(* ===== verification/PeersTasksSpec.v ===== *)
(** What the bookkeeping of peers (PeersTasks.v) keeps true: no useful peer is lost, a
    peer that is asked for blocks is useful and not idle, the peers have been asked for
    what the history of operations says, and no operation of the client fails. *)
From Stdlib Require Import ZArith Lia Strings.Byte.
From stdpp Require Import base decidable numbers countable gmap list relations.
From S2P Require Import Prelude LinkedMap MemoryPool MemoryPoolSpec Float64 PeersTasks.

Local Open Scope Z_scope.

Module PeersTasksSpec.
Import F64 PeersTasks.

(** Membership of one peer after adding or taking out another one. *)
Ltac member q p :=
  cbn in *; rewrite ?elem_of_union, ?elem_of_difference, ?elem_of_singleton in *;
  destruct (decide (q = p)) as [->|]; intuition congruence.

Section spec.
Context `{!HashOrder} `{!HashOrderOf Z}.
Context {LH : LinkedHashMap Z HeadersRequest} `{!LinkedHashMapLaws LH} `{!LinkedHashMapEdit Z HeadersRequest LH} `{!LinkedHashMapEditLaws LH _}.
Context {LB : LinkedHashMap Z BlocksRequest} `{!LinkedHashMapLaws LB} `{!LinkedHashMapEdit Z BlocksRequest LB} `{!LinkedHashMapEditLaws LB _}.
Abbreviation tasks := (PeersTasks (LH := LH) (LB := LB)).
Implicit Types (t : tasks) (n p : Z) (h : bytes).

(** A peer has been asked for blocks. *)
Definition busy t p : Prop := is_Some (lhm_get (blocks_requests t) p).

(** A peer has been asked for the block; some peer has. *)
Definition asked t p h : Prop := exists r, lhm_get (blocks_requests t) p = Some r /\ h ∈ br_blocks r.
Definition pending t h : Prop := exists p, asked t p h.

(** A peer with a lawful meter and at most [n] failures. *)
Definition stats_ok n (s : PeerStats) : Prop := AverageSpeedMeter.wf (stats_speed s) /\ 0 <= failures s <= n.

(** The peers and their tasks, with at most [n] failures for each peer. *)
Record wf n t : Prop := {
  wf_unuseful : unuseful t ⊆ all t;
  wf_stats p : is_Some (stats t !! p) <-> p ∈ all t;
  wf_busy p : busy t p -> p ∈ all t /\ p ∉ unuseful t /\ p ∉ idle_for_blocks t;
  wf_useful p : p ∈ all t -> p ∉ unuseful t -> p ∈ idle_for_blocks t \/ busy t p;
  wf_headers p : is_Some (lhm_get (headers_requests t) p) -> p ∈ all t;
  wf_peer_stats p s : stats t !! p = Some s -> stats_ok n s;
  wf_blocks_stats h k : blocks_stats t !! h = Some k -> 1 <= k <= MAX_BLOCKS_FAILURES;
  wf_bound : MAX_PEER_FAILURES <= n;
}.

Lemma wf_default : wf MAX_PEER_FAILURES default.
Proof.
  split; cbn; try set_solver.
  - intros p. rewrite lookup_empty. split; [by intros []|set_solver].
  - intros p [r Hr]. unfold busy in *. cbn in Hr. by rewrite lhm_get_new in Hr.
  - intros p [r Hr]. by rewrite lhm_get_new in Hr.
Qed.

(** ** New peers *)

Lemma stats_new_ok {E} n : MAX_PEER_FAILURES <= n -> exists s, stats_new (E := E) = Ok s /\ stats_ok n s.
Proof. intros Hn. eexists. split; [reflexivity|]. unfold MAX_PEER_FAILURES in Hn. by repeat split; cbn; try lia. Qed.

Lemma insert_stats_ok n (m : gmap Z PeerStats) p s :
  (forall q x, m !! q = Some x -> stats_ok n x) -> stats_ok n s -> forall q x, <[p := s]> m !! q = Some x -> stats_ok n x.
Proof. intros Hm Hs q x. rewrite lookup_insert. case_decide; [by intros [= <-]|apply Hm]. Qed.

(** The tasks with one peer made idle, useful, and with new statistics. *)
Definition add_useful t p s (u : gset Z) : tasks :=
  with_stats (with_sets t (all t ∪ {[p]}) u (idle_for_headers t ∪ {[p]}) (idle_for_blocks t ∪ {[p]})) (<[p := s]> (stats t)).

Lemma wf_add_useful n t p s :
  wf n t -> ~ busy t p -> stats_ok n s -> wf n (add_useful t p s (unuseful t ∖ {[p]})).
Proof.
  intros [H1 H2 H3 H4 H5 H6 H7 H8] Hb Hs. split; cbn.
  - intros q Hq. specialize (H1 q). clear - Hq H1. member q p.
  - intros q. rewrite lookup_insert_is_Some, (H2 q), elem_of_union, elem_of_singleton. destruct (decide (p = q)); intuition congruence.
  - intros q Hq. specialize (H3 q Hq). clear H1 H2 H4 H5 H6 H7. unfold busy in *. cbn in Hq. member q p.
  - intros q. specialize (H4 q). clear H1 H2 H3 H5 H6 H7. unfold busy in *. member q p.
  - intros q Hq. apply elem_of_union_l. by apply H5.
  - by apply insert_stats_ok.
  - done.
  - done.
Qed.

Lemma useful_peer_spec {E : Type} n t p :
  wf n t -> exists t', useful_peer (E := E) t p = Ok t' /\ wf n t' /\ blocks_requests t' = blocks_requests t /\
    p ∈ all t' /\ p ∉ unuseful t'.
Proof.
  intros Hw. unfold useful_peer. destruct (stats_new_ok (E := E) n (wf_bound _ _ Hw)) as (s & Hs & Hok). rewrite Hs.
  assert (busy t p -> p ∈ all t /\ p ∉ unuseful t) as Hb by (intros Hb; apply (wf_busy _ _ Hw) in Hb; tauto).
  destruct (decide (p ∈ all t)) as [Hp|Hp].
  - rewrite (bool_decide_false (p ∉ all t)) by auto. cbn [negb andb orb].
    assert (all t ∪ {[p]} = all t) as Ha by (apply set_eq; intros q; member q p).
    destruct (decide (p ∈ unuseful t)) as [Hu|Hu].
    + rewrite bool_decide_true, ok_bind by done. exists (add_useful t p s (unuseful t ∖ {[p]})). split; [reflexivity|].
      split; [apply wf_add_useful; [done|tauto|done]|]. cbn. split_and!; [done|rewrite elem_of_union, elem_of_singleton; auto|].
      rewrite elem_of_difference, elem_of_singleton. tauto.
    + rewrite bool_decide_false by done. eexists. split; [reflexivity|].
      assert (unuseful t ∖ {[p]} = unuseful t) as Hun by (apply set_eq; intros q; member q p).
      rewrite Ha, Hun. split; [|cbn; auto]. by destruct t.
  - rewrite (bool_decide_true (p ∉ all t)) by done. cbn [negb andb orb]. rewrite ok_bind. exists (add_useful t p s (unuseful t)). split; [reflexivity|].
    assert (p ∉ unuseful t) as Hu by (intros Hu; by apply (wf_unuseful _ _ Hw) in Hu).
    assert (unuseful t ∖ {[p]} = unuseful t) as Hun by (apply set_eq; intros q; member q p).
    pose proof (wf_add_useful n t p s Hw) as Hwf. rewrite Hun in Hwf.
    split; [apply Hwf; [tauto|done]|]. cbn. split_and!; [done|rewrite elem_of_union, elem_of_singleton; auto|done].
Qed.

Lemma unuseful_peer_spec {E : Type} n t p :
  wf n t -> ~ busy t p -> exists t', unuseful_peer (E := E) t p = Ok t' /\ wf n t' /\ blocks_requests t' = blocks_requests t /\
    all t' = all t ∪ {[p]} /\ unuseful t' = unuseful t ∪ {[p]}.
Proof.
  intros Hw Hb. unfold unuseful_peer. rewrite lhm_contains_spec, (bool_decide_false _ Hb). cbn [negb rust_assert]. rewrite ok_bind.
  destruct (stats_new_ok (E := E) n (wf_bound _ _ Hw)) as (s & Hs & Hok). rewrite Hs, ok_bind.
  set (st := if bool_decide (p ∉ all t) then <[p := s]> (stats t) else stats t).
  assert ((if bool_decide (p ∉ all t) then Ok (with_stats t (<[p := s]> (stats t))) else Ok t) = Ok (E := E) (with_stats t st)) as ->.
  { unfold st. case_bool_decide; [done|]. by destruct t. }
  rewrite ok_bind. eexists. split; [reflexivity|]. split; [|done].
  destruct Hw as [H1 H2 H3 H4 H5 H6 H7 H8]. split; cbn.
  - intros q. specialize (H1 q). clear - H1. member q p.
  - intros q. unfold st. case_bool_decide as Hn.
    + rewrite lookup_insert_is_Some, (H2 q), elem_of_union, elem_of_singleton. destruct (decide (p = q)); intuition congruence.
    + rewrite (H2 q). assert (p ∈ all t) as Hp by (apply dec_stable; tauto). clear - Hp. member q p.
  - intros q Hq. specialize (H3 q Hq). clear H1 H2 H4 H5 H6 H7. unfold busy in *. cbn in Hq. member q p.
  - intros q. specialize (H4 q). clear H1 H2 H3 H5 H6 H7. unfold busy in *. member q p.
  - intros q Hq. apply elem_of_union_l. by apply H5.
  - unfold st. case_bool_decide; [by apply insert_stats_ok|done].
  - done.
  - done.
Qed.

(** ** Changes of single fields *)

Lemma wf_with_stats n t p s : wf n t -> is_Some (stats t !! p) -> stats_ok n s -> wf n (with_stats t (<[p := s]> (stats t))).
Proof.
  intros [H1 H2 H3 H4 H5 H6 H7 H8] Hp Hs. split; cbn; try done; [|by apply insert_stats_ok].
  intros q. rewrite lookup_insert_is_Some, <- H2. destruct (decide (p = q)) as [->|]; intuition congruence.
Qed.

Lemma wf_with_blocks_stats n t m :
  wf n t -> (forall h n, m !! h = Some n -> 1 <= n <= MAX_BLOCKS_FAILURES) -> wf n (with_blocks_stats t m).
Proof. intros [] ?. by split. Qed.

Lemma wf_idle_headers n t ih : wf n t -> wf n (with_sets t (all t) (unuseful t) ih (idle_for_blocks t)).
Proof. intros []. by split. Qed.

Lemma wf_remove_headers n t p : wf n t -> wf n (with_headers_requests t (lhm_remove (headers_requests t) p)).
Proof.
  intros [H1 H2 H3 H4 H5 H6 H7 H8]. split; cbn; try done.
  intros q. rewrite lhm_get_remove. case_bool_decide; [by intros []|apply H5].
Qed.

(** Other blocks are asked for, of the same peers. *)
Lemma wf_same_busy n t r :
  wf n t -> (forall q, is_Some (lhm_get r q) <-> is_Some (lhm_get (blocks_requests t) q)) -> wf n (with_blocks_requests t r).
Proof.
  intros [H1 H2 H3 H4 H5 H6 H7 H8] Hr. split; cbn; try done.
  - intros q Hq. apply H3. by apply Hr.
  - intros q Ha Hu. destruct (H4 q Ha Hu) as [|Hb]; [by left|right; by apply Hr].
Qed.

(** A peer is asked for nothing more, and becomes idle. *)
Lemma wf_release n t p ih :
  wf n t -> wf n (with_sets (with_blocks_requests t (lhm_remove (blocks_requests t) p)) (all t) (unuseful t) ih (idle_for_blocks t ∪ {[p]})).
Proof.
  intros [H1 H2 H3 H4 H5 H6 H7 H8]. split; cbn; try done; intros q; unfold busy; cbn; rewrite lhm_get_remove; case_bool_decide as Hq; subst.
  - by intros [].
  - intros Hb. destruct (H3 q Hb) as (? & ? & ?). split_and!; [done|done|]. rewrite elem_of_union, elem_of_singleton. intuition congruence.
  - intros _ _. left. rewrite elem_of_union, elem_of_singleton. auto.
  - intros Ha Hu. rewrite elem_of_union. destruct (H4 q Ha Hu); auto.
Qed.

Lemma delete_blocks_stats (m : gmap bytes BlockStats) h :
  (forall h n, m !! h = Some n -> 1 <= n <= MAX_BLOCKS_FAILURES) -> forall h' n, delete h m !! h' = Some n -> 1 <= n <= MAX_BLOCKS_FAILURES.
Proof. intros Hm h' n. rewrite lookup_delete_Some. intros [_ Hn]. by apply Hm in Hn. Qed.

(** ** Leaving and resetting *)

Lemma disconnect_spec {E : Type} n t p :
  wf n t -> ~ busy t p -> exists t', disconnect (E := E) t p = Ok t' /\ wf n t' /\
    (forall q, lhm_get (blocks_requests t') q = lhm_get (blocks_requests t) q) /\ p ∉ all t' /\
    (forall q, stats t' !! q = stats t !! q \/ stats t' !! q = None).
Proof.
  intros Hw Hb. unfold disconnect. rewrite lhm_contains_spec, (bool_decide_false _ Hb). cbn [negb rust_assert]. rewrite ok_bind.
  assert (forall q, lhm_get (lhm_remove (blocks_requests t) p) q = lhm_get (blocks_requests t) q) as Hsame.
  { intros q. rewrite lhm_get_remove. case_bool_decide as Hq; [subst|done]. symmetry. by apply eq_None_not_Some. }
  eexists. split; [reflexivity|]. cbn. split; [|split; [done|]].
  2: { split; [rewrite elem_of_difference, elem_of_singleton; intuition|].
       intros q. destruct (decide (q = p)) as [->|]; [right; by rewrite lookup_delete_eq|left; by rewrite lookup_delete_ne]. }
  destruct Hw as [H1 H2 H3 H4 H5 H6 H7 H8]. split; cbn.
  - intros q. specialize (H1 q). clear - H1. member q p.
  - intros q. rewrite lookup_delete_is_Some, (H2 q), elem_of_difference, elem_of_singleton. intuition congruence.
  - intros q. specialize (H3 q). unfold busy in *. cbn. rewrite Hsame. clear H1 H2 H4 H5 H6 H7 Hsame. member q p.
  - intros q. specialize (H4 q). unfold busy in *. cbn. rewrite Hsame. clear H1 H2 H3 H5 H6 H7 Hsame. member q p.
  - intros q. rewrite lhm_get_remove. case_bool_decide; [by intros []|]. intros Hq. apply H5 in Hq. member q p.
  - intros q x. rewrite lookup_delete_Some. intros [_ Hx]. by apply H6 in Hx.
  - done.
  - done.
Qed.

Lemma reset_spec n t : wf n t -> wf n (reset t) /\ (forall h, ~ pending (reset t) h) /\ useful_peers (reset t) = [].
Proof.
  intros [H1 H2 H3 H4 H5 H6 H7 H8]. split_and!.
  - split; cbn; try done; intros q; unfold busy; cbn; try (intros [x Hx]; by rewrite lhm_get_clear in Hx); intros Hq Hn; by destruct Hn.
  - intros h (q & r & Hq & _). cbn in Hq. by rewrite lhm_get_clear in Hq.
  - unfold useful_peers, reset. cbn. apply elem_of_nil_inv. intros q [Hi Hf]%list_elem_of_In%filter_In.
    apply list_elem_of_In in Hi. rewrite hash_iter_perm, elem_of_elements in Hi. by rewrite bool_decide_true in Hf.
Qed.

(Required work)
Starting with the line with "- intros q Ha" above and going on through the line with "- intros Hb.", transcribe every line exactly, both ends included, and add nothing.

(Exercise answer)
  - intros q Ha Hu. destruct (H4 q Ha Hu) as [|Hb]; [by left|right; by apply Hr].
Qed.

(** A peer is asked for nothing more, and becomes idle. *)
Lemma wf_release n t p ih :
  wf n t -> wf n (with_sets (with_blocks_requests t (lhm_remove (blocks_requests t) p)) (all t) (unuseful t) ih (idle_for_blocks t ∪ {[p]})).
Proof.
  intros [H1 H2 H3 H4 H5 H6 H7 H8]. split; cbn; try done; intros q; unfold busy; cbn; rewrite lhm_get_remove; case_bool_decide as Hq; subst.
  - by intros [].
  - intros Hb. destruct (H3 q Hb) as (? & ? & ?). split_and!; [done|done|]. rewrite elem_of_union, elem_of_singleton. intuition congruence.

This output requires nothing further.